[Collection entries]
● ● ● ● ● ● ●
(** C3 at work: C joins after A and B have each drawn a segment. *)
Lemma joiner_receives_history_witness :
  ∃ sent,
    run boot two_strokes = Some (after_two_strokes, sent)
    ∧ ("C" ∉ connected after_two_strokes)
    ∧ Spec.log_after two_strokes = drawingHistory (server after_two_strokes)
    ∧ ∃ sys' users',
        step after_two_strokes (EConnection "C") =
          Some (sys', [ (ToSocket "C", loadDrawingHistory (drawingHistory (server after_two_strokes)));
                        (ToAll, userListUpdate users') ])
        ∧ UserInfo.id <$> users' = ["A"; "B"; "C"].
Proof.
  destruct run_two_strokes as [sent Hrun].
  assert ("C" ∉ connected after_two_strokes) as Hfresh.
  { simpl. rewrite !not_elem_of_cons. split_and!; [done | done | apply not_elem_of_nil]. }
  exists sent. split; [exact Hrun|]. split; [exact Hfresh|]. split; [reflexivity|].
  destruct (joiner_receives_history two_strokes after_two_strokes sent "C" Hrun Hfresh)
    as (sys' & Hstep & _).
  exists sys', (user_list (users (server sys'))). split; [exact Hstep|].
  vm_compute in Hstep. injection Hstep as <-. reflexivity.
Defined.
● ● ● ● ● ● ●
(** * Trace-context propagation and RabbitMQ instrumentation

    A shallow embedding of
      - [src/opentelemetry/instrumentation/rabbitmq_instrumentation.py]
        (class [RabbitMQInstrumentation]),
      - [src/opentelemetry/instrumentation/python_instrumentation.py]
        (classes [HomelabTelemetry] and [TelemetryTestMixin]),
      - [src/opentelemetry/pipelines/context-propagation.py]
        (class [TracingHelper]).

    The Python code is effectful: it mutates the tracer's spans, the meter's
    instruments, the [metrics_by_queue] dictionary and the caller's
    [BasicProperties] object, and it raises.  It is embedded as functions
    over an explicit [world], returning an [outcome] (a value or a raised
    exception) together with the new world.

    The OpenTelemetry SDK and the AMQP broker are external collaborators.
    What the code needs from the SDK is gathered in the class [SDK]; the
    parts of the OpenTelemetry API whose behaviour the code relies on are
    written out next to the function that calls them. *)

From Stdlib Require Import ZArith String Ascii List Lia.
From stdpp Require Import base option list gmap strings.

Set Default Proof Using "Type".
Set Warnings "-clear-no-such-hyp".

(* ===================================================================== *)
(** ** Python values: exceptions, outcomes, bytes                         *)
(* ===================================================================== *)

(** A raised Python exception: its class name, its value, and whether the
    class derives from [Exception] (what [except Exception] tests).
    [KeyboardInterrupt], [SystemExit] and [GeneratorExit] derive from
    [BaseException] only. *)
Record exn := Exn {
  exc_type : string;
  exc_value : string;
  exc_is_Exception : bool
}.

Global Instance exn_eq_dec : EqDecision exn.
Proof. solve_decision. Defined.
● ● ● ● ● ● ●
• **Prompt**
Tally up the lines above in which "Defined" occurs. Give the result as a bare number.

• **Result of the task**
2